→ **SOURCE DATA**
++++++

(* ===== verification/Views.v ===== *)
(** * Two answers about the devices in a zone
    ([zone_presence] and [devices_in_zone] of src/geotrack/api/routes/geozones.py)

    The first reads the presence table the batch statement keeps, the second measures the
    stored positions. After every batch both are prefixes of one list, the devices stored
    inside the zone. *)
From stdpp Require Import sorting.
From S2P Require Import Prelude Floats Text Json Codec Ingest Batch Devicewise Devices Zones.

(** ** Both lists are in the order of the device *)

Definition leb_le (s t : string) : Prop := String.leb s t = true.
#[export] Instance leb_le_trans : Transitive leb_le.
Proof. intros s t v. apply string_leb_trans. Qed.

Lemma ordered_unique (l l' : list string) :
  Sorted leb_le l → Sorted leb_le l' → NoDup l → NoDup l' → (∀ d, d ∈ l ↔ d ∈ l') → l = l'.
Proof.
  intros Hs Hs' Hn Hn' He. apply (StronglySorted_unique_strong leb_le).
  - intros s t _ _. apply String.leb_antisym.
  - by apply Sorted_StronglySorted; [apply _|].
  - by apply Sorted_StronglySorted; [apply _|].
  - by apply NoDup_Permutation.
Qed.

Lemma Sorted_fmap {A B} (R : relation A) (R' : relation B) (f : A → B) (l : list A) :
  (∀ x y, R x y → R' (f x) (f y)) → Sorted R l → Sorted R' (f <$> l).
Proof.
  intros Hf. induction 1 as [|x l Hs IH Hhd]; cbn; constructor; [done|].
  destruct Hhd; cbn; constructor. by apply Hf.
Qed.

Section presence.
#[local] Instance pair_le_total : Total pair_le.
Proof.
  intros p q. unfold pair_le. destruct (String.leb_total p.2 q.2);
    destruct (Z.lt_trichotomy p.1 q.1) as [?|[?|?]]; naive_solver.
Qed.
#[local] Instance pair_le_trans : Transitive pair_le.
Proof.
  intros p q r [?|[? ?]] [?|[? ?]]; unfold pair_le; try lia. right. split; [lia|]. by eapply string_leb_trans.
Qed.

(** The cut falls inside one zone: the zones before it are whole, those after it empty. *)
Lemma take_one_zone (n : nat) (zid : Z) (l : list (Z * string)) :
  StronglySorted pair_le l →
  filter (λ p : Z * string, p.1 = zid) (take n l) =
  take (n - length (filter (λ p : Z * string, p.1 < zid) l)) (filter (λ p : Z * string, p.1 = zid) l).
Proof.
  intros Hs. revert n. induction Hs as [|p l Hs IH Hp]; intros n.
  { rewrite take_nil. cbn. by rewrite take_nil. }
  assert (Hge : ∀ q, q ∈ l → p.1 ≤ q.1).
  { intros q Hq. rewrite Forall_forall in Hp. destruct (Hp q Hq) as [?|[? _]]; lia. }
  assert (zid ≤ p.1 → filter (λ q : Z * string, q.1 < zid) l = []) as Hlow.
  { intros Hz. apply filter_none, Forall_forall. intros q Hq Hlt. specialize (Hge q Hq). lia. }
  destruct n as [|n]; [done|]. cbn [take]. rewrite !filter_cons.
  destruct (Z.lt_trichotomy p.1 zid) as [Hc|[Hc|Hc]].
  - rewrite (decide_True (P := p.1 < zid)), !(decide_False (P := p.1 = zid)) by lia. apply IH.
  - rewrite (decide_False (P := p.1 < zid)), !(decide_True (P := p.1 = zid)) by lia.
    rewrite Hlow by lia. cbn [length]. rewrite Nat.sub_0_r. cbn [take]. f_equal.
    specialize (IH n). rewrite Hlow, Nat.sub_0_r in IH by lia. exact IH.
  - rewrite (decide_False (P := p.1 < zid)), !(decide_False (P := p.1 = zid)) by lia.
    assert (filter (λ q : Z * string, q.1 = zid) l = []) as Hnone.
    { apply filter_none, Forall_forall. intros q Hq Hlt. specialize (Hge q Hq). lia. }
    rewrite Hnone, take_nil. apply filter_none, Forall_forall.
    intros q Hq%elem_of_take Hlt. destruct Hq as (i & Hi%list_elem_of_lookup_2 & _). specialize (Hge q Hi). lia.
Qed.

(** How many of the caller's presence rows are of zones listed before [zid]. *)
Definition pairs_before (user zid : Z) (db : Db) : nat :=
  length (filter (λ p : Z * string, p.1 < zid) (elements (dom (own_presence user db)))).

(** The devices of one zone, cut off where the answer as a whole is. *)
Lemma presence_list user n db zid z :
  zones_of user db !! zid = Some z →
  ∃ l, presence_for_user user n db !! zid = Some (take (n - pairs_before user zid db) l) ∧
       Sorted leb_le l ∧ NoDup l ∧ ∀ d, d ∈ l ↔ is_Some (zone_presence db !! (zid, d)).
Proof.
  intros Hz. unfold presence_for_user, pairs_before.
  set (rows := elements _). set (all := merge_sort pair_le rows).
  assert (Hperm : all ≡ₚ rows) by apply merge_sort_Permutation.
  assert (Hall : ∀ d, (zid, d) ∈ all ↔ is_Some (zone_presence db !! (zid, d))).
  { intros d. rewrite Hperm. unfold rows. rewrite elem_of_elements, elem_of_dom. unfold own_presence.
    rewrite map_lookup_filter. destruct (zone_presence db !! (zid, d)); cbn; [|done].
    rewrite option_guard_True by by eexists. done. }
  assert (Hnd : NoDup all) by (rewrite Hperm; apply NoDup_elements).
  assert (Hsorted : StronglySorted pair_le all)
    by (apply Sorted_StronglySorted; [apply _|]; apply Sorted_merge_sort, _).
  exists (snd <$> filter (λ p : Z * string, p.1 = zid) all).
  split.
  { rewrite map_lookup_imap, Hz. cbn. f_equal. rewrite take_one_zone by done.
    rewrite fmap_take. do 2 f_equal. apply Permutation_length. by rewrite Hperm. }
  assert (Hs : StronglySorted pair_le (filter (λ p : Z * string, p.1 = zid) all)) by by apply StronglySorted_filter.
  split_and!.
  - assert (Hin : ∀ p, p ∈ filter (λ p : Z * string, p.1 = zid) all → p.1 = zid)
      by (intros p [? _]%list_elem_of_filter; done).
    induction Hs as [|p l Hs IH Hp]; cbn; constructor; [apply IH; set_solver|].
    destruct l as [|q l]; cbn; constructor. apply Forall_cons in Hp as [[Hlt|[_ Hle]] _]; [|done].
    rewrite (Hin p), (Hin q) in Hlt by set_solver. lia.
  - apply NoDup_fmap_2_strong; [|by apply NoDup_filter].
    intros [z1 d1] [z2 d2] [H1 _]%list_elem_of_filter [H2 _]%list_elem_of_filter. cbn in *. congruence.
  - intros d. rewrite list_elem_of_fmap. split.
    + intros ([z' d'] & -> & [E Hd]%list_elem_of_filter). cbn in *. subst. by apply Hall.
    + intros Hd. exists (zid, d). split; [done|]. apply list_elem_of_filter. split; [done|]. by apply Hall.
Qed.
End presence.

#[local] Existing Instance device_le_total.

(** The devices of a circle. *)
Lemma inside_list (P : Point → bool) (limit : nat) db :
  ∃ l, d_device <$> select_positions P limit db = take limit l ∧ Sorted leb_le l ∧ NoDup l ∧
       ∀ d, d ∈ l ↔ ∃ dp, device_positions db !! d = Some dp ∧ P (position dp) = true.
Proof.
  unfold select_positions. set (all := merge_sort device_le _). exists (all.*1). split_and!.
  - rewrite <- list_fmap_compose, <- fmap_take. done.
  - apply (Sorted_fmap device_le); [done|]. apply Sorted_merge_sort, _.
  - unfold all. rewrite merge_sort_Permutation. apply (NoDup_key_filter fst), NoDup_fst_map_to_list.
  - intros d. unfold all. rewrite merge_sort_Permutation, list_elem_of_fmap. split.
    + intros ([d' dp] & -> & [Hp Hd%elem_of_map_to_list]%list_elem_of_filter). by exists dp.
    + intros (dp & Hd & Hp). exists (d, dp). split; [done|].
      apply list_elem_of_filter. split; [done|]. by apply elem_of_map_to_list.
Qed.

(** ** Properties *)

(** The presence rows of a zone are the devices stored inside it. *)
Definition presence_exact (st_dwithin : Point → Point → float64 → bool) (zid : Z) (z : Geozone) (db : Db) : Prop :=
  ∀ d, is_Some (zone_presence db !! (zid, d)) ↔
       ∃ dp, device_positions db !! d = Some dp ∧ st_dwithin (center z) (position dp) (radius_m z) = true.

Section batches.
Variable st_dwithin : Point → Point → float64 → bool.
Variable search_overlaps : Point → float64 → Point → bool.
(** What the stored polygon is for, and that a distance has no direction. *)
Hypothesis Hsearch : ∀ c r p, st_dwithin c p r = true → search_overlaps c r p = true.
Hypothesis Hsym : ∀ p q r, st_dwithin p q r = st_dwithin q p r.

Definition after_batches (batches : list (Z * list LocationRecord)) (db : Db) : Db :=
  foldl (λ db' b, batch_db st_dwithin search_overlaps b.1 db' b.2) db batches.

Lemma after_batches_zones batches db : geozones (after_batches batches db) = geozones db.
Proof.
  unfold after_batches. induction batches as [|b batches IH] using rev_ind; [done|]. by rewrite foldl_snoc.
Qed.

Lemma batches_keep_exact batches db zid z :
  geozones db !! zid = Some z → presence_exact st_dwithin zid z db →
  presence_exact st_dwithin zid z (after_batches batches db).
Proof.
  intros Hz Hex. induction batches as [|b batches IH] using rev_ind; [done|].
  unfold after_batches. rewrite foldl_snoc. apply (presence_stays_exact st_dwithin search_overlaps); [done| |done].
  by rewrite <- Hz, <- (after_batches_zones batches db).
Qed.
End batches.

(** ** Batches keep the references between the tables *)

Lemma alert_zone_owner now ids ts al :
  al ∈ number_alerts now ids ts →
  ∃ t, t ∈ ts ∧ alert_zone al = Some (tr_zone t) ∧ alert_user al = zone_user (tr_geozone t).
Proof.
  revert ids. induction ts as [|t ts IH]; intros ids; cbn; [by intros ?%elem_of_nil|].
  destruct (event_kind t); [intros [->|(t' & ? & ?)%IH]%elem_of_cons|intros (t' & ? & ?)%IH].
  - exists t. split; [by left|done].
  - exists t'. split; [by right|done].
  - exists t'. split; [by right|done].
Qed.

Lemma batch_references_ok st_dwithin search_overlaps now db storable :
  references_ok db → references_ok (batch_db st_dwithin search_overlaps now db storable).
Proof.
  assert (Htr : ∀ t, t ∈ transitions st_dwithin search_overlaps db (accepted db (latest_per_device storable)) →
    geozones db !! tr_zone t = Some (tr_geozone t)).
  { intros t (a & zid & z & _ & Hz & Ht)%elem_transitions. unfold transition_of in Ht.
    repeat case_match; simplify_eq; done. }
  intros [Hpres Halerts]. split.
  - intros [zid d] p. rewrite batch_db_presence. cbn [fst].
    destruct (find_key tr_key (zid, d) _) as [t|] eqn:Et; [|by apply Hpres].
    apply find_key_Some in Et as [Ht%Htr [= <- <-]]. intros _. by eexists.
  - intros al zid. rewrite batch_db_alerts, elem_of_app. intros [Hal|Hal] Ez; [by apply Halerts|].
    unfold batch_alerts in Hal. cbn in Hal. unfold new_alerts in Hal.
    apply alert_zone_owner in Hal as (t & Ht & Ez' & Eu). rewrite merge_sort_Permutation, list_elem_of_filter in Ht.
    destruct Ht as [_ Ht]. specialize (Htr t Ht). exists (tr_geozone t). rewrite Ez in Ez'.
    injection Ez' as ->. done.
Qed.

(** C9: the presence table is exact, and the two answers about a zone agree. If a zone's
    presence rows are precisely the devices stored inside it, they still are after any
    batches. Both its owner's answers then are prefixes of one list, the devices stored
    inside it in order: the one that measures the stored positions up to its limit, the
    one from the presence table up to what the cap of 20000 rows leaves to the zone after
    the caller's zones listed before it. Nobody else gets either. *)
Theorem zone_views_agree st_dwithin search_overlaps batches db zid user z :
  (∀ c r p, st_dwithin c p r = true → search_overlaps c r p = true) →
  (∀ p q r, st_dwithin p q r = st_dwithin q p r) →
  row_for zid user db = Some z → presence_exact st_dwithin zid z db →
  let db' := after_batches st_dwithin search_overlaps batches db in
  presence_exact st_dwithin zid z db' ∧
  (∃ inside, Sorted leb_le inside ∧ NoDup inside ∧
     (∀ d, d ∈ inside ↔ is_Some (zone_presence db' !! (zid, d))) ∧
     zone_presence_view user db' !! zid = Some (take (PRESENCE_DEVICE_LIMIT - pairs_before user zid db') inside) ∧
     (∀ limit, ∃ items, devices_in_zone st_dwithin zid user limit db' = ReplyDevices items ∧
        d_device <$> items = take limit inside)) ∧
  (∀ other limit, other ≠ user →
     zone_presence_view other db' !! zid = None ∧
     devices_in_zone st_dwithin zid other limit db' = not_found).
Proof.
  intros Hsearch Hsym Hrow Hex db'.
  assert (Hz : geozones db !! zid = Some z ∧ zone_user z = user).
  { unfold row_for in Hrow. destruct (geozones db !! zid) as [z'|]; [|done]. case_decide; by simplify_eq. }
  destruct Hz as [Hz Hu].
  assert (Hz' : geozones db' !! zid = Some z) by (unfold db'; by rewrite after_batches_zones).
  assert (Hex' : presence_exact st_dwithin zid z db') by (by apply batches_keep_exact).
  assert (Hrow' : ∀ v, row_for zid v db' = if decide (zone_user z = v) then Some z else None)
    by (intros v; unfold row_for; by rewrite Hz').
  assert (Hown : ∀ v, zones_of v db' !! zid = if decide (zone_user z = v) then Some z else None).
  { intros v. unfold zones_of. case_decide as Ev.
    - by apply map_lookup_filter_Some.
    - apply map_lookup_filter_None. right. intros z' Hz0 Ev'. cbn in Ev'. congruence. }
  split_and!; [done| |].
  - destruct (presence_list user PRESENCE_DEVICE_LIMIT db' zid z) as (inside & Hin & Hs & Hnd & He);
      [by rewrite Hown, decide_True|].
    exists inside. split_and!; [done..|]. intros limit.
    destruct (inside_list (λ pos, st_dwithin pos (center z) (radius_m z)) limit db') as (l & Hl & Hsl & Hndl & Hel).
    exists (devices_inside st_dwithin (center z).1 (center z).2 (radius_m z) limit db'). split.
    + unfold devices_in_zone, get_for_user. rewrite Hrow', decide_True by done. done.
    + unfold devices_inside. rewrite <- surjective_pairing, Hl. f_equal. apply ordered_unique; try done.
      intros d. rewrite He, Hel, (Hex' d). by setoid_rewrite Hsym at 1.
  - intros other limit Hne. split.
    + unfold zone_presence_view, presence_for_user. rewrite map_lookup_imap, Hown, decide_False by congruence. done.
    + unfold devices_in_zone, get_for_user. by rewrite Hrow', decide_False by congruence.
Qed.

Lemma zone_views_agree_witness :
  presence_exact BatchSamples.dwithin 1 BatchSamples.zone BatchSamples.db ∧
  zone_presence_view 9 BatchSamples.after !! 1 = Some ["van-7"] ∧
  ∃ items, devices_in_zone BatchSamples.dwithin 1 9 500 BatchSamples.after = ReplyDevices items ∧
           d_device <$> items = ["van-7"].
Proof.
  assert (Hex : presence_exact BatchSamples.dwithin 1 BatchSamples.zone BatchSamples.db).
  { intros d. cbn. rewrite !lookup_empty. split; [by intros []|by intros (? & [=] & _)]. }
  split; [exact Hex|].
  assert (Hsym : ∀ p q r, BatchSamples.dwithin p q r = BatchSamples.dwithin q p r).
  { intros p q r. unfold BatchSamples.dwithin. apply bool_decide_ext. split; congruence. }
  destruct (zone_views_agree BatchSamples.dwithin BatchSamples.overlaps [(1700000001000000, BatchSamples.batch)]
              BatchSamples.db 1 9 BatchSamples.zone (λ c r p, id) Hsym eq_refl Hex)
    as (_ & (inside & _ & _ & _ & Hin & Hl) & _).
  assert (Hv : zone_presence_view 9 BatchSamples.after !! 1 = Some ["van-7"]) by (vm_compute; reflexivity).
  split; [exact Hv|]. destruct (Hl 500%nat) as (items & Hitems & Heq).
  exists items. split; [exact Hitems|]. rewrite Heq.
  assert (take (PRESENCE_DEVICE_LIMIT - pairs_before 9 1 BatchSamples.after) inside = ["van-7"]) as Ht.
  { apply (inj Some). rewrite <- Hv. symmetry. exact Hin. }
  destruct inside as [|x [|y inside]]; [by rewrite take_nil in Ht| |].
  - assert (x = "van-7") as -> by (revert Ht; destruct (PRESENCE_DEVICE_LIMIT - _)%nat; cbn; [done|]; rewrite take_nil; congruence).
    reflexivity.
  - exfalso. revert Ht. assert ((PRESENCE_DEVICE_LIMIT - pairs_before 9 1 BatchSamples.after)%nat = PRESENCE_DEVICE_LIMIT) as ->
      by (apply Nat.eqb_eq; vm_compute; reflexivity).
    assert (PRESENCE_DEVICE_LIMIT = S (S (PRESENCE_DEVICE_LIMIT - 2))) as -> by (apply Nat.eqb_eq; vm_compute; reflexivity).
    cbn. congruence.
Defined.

++++++

→ **EXERCISE AIM**
Copy the records above exactly, please, but only from the first line through the line containing "From stdpp Require Import sorting.".

→ **TASK RESULT**
(* ===== verification/Views.v ===== *)
(** * Two answers about the devices in a zone
    ([zone_presence] and [devices_in_zone] of src/geotrack/api/routes/geozones.py)

    The first reads the presence table the batch statement keeps, the second measures the
    stored positions. After every batch both are prefixes of one list, the devices stored
    inside the zone. *)
From stdpp Require Import sorting.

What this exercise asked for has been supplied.